Every child seems to have that transformative season in their lives – the one moment where they realize who they want to be, what they want to believe, what they want to do. For 14 year old Duncan (Liam James), that season is a summer vacation with his mother Pam (Toni Collette), her dickish boyfriend Trent (Steve Carrell), and Trent’s older daughter Steph (Zoe Levin). An introvert, Duncan is forced on the vacation when he would rather be visiting his dad in San Diego. Upon arrival, he’s pushed into an almost stereotypical cast of characters: the drunk divorcee next door, her cute daughter and nerdy younger son with a wandering eye, Trent’s friends who love to party, and Steph’s “cool” beach friends. Thrust into uncomfortable situations, he seems to want to escape it all – wearing jeans on the beach and averting his gaze when forced to hang out with Steph (and her friends), cleaning up the dirty dinner plates after watching his mom run around drunk with Trent (and his friends), realizing that he can’t escape being forced to hang out with the neighbor’s son (and his total lack of friends). He finds a bike in the garage and escapes.

It’s only once free of the “family” that he is able to find refuge at Water Wizz, the local water park that has seen its better days. Initially just content to sit on a bench and watch people go by, Duncan ends up making friends with Owen (Sam Rockwell), the owner of the park, who enlists him to work there for the summer. Duncan’s transformation begins – realizing that he’s not who he thought he was (or who others viewed him as), he can be more, and he doesn’t have to go home the same way he came.

The cast is terrific overall – Liam is well cast as a painfully shy young teenager, never playing it as a cliche; Steve Carrell is an absolutely believable dickhead, despite being one of the most charming guys out there; Toni Collette turns in another amazing performance; even the supporting cast includes standouts such as Amanda Peet, Maya Rudolph, and Rob Corddry.

The real star of the show? Sam Rockwell as Owen. I’m an unabashed Sam Rockwell fan to begin with (come on, Galaxy Quest anyone?), but with this role, he truly breaks out of his mold. Playing the part as an almost lackadaisical Peter Pan, he’s equal parts pure condensed Sam Rockwell and Meatballs-era Bill Murray – filled with humor and joy while always seeming to be somewhat missing the point of the whole situation. He finds good in Duncan even when others don’t, but doesn’t seem to have a handle on his own life at times.

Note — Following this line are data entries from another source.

(* ===== verification/AesGcm.v ===== *)
(** * AES-256-GCM

    The authenticated cipher of Go's [crypto/aes] and [crypto/cipher] the dashboard
    seals secrets with, executable: the block cipher on a state of sixteen bytes,
    counter mode with a 32-bit counter and the GHASH tag, for a 12-byte nonce and
    no additional data.  Bytes are [Z] in [[0, 256)]; the substitution box is
    computed from its definition, inversion in GF(2^8) and an affine map.  Two
    published test vectors evaluate below. *)
From S2P Require Import Prelude GoStrings Sha256.
From Stdlib Require Import Ascii.

#[local] Open Scope Z_scope.

(** ** GF(2^8) and the substitution box *)
Definition xtime (x : Z) : Z :=
  let y := Z.shiftl x 1 in if Z.testbit y 8 then Z.lxor y 0x11b else y.

Fixpoint gmul_bits (n : nat) (x y : Z) : Z :=
  match n with
  | O => 0
  | S n => Z.lxor (if Z.testbit y 0 then x else 0) (gmul_bits n (xtime x) (Z.shiftr y 1))
  end.
Definition gmul : Z → Z → Z := gmul_bits 8.

(** x^254, which is the inverse of x, and 0 for 0 *)
Definition ginv (x : Z) : Z :=
  let sq y := gmul y y in
  let x2 := sq x in let x4 := sq x2 in let x8 := sq x4 in let x16 := sq x8 in
  let x32 := sq x16 in let x64 := sq x32 in let x128 := sq x64 in
  gmul (gmul (gmul x2 x4) (gmul x8 x16)) (gmul (gmul x32 x64) x128).

Definition rotl8 (n x : Z) : Z := Z.land (Z.lor (Z.shiftl x n) (Z.shiftr x (8 - n))) 255.

Definition sbox_entry (x : Z) : Z :=
  let y := ginv x in
  foldl Z.lxor 0x63 [y; rotl8 1 y; rotl8 2 y; rotl8 3 y; rotl8 4 y].

Definition sbox : list Z := Eval vm_compute in (sbox_entry ∘ Z.of_nat) <$> seq 0 256.
Definition sub (x : Z) : Z := nth (Z.to_nat x) sbox 0.

(** ** The block cipher *)
Definition xor_list : list Z → list Z → list Z := zip_with Z.lxor.

(** The key schedule: words of four bytes, [nk] = 8 words of key, 60 in all. *)
Fixpoint expand (n : nat) (i rcon : Z) (ws : list (list Z)) : list (list Z) :=
  match n with
  | O => []
  | S n =>
      let prev := default [] (last ws) in
      let first := default [] (head ws) in
      let rot := drop 1 prev ++ take 1 prev in
      let t := if Z.eqb (i `mod` 8) 0 then xor_list (sub <$> rot) [rcon; 0; 0; 0]
               else if Z.eqb (i `mod` 8) 4 then sub <$> prev else prev in
      let w := xor_list first t in
      w :: expand n (i + 1) (if Z.eqb (i `mod` 8) 0 then xtime rcon else rcon) (drop 1 ws ++ [w])
  end.

Fixpoint groups {A} (fuel n : nat) (l : list A) : list (list A) :=
  match fuel, l with
  | O, _ | _, [] => []
  | S fuel, _ => take n l :: groups fuel n (drop n l)
  end.

(** Fifteen round keys of sixteen bytes. *)
Definition round_keys (key : list Z) : list (list Z) :=
  let ws := groups 8 4 key in
  groups 15 16 (concat (ws ++ expand 52 8 1 ws)).

(** Byte [i] of the state is in column [i / 4], row [i mod 4]. *)
Definition shift_rows (s : list Z) : list Z :=
  (λ i, nth ((i + 4 * (i mod 4)) mod 16)%nat s 0) <$> seq 0 16.

Definition mix_column (c : list Z) : list Z :=
  (λ i, Z.lxor (Z.lxor (gmul (nth i c 0) 2) (gmul (nth ((i + 1) mod 4)%nat c 0) 3))
               (Z.lxor (nth ((i + 2) mod 4)%nat c 0) (nth ((i + 3) mod 4)%nat c 0))) <$> seq 0 4.
Definition mix_columns (s : list Z) : list Z := concat (mix_column <$> groups 4 4 s).

Fixpoint aes_rounds (s : list Z) (keys : list (list Z)) : list Z :=
  match keys with
  | [] => s
  | [k] => xor_list (shift_rows (sub <$> s)) k
  | k :: keys => aes_rounds (xor_list (mix_columns (shift_rows (sub <$> s))) k) keys
  end.

Definition aes_block (keys : list (list Z)) (block : list Z) : list Z :=
  match keys with
  | [] => block
  | k :: keys => aes_rounds (xor_list block k) keys
  end.

(** ** Galois/counter mode *)
Definition of_be (l : list Z) : Z := foldl (λ z b, z * 256 + b) 0 l.
Definition to_be (n : nat) (z : Z) : list Z := byte_z <$> be_bytes n z.

(** Multiplication in GF(2^128); bit 127 is the coefficient of 1. *)
Fixpoint gf128_mul (n : nat) (x v : Z) : Z :=
  match n with
  | O => 0
  | S n =>
      Z.lxor (if Z.testbit x (Z.of_nat n) then v else 0)
        (gf128_mul n x (if Z.testbit v 0 then Z.lxor (Z.shiftr v 1) (Z.shiftl 0xe1 120) else Z.shiftr v 1))
  end.

Definition pad16 (l : list Z) : list Z :=
  l ++ replicate (Z.to_nat ((- Z.of_nat (length l)) `mod` 16)) 0.

Definition ghash (h : Z) (c : list Z) : Z :=
  let lengths := to_be 8 0 ++ to_be 8 (8 * Z.of_nat (length c)) in
  foldl (λ y b, gf128_mul 128 (Z.lxor y (of_be b)) h) 0 (groups (S (length c)) 16 (pad16 c) ++ [lengths]).

(** The key stream of [n] bytes from counter [i] on. *)
Fixpoint key_stream (fuel : nat) (keys : list (list Z)) (nonce : list Z) (i : Z) : list Z :=
  match fuel with
  | O => []
  | S fuel => aes_block keys (nonce ++ to_be 4 i) ++ key_stream fuel keys nonce (i + 1)
  end.

Definition xor_byte (c : ascii) (k : Z) : ascii := z_byte (Z.lxor (byte_z c) k).

(** Add the key stream; what the stream does not cover is left as it is. *)
Fixpoint add_stream (l : list ascii) (ks : list Z) : list ascii :=
  match l, ks with
  | c :: l, k :: ks => xor_byte c k :: add_stream l ks
  | _, _ => l
  end.

Definition ctr (keys : list (list Z)) (nonce : list Z) (l : list ascii) : list ascii :=
  add_stream l (key_stream (S (length l / 16)) keys nonce 2).

Definition tag (keys : list (list Z)) (nonce : list Z) (c : list ascii) : list ascii :=
  let h := of_be (aes_block keys (replicate 16 0)) in
  z_byte <$> xor_list (aes_block keys (nonce ++ to_be 4 1)) (to_be 16 (ghash h (byte_z <$> c))).

Definition NonceSize : nat := 12.
Definition tagSize : nat := 16.

(** [aead.Seal(nil, nonce, plaintext, nil)] and [aead.Open(nil, nonce, ciphertext, nil)] *)
Definition gcm_seal (key nonce plaintext : list ascii) : list ascii :=
  let keys := round_keys (byte_z <$> key) in
  let nonce := byte_z <$> nonce in
  let c := ctr keys nonce plaintext in c ++ tag keys nonce c.

Definition gcm_open (key nonce ciphertext : list ascii) : option (list ascii) :=
  if decide (length ciphertext < tagSize)%nat then None
  else
    let keys := round_keys (byte_z <$> key) in
    let nonce := byte_z <$> nonce in
    let n := (length ciphertext - tagSize)%nat in
    let c := take n ciphertext in
    if decide (drop n ciphertext = tag keys nonce c) then Some (ctr keys nonce c) else None.

(** ** Test vectors *)
Definition zeros (n : nat) : list ascii := replicate n (byte 0).

Example gcm_test_13 : EncodeToString (gcm_seal (zeros 32) (zeros 12) []) = "530f8afbc74536b9a963b4f1c4cb738b".
Proof. vm_compute. reflexivity. Qed.

Example gcm_test_14 : EncodeToString (gcm_seal (zeros 32) (zeros 12) (zeros 16)) =
  "cea7403d4d606b6e074ec5d3baf39d18d0d1c8a799996bf0265b98b5d48ab919".
Proof. vm_compute. reflexivity. Qed.

(** ** Lengths *)
#[local] Close Scope Z_scope.

Lemma length_xor_list l1 l2 : length (xor_list l1 l2) = min (length l1) (length l2).
Proof. apply length_zip_with. Qed.

Lemma groups_all {A} fuel n m (l : list A) :
  length l = m * n → m ≤ fuel → 0 < n → length (groups fuel n l) = m ∧ Forall (λ g, length g = n) (groups fuel n l).
Proof.
  revert m l. induction fuel as [|fuel IH]; intros m l Hl Hm Hn.
  { assert (m = 0) as -> by lia. done. }
  destruct l as [|x l].
  - simpl in *. split; [|done]. nia.
  - destruct m as [|m]; [done|]. change (length (x :: l) = n + m * n) in Hl. cbn [groups].
    destruct (IH m (drop n (x :: l))) as [H1 H2]; [rewrite length_drop; lia|lia|done|].
    split; [simpl; congruence|]. constructor; [|done]. rewrite length_take. lia.
Qed.

Definition word (w : list Z) : Prop := length w = 4.

Lemma word_end (ws : list (list Z)) :
  ws ≠ [] → Forall word ws → word (default [] (last ws)) ∧ word (default [] (head ws)).
Proof.
  intros Hne Hf. rewrite Forall_forall in Hf. split.
  - destruct (last ws) as [w|] eqn:Hl; [|by apply last_None in Hl]. by apply Hf, last_Some_elem_of.
  - destruct ws as [|w ws]; [done|]. apply Hf. by left.
Qed.

Lemma expand_words n i rcon ws :
  ws ≠ [] → Forall word ws → length (expand n i rcon ws) = n ∧ Forall word (expand n i rcon ws).
Proof.
  revert i rcon ws. induction n as [|n IH]; intros i rcon ws Hne Hf; [done|]. cbn [expand].
  destruct (word_end ws Hne Hf) as [Hl Hh].
  match goal with |- context [xor_list _ ?t] => set (w := xor_list (default [] (head ws)) t) end.
  assert (Hw : word w).
  { unfold w, word. rewrite length_xor_list, Hh. repeat case_match; rewrite ?length_xor_list, ?length_fmap, ?length_app,
      ?length_drop, ?length_take, Hl; done. }
  destruct (IH (i + 1)%Z (if Z.eqb (i `mod` 8) 0 then xtime rcon else rcon) (drop 1 ws ++ [w])) as [H1 H2].
  - by destruct (drop 1 ws).
  - apply Forall_app. split; [by apply Forall_drop|by constructor].
  - split; [simpl; congruence|by constructor].
Qed.

Lemma length_concat_words ws : Forall word ws → length (concat ws) = length ws * 4.
Proof. induction 1 as [|w ws Hw _ IH]; [done|]. simpl. rewrite length_app, Hw, IH. lia. Qed.

Lemma round_keys_spec key :
  length key = 32 → length (round_keys key) = 15 ∧ Forall (λ k, length k = 16) (round_keys key).
Proof.
  intros Hk. destruct (groups_all 8 4 8 key) as [Hn Hf]; [lia..|].
  assert (Hne : groups 8 4 key ≠ []) by (intros E; by rewrite E in Hn).
  destruct (expand_words 52 8 1 _ Hne Hf) as [Hm Hg]. unfold round_keys. revert Hm Hg.
  generalize (expand 52 8 1 (groups 8 4 key)). intros ws Hm Hg.
  apply groups_all; [|lia..]. rewrite length_concat_words by by apply Forall_app. rewrite length_app. lia.
Qed.

Lemma length_aes_rounds s keys :
  keys ≠ [] → Forall (λ k, length k = 16) keys → length (aes_rounds s keys) = 16.
Proof.
  revert s. induction keys as [|k [|k' keys] IH]; intros s Hne Hf; [done| |].
  - apply Forall_cons in Hf as [Hf _]. cbn [aes_rounds]. by rewrite length_xor_list, Hf.
  - apply Forall_cons in Hf as [_ Hf]. change (length (aes_rounds (xor_list (mix_columns (shift_rows (sub <$> s))) k)
      (k' :: keys)) = 16). by apply IH.
Qed.

Lemma length_aes_block key block : length key = 32 → length (aes_block (round_keys key) block) = 16.
Proof.
  intros (Hn & Hf)%round_keys_spec. destruct (round_keys key) as [|k keys]; [done|].
  apply Forall_cons in Hf as [_ Hf]. apply length_aes_rounds; [|done]. by destruct keys.
Qed.

Lemma length_tag key nonce c : length key = 32 → length (tag (round_keys key) nonce c) = tagSize.
Proof.
  intros Hk. unfold tag. rewrite length_fmap, length_xor_list, length_aes_block by done.
  unfold to_be. by rewrite length_fmap, length_be_bytes.
Qed.

Lemma length_add_stream l ks : length (add_stream l ks) = length l.
Proof. revert ks. induction l as [|c l IH]; intros [|k ks]; simpl; auto. Qed.

(** ** Sealing and opening *)
Lemma byte_z_range c : (0 ≤ byte_z c < 256)%Z.
Proof. unfold byte_z. pose proof (nat_ascii_bounded c). lia. Qed.

Lemma byte_z_byte z : byte_z (z_byte z) = (z `mod` 256)%Z.
Proof.
  unfold byte_z, z_byte. pose proof (Z.mod_pos_bound z 256).
  rewrite nat_ascii_embedding, Z2Nat.id by lia. done.
Qed.

Lemma z_byte_z c : z_byte (byte_z c) = c.
Proof.
  unfold z_byte. rewrite Z.mod_small by apply byte_z_range. unfold byte_z. rewrite Nat2Z.id. apply ascii_nat_embedding.
Qed.

Lemma xor_byte_invol c k : xor_byte (xor_byte c k) k = c.
Proof.
  unfold xor_byte. rewrite byte_z_byte. transitivity (z_byte (byte_z c)); [|apply z_byte_z].
  unfold z_byte. do 2 f_equal. change 256%Z with (2 ^ 8)%Z. apply Z.bits_inj'. intros n Hn.
  destruct (decide (n < 8)%Z).
  - rewrite !Z.mod_pow2_bits_low, Z.lxor_spec, Z.mod_pow2_bits_low, Z.lxor_spec by lia.
    by destruct (Z.testbit (byte_z c) n), (Z.testbit k n).
  - rewrite !Z.mod_pow2_bits_high by lia. done.
Qed.

Lemma add_stream_invol l ks : add_stream (add_stream l ks) ks = l.
Proof. revert ks. induction l as [|c l IH]; intros [|k ks]; simpl; [done..|]. by rewrite xor_byte_invol, IH. Qed.

Lemma ctr_invol keys nonce l : ctr keys nonce (ctr keys nonce l) = l.
Proof. unfold ctr. rewrite length_add_stream. apply add_stream_invol. Qed.

Lemma gcm_open_seal key nonce plaintext :
  length key = 32 → gcm_open key nonce (gcm_seal key nonce plaintext) = Some plaintext.
Proof.
  intros Hk. unfold gcm_open, gcm_seal.
  set (keys := round_keys (byte_z <$> key)). set (n := byte_z <$> nonce). set (c := ctr keys n plaintext).
  assert (Ht : length (tag keys n c) = tagSize) by (apply length_tag; by rewrite length_fmap).
  rewrite length_app, Ht, decide_False by lia. replace (length c + tagSize - tagSize) with (length c) by lia.
  rewrite take_app_length, drop_app_length, decide_True by done. f_equal. apply ctr_invol.
Qed.

(** What opens carries the tag of its own ciphertext under the key. *)
Lemma gcm_open_tagged key nonce ct p :
  gcm_open key nonce ct = Some p →
  ∃ c, ct = c ++ tag (round_keys (byte_z <$> key)) (byte_z <$> nonce) c ∧
    p = ctr (round_keys (byte_z <$> key)) (byte_z <$> nonce) c.
Proof.
  unfold gcm_open. case_decide; [done|]. case_decide as Ht; [|done]. intros [= <-].
  eexists. split; [|done]. rewrite <- Ht. symmetry. apply take_drop.
Qed.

Written and directed by Jim Rash and Nat Faxon (the same team who wrote The Descendants), the film is sweet and summery without being overly saccharine. In other hands, it would be another stereotypical “coming of age” film: young underachiever finds himself amidst a group of wacky supporting characters. Here, Rash and Faxon have managed to really imbue the script with heart and realism, balancing Duncan’s happiness at the waterpark and Owen’s lighthearted guidance against his tense relationships at home.

Sure, there are misses: the drama at home drags a bit, some of the characters tread a bit too close to parody at times, and the eventual love interest is probably just a bit too much for our fair Duncan. That said, it’s a terrific and touching movie about finding out who you really are, without ever feeling like it’s trying to pull your heartstrings.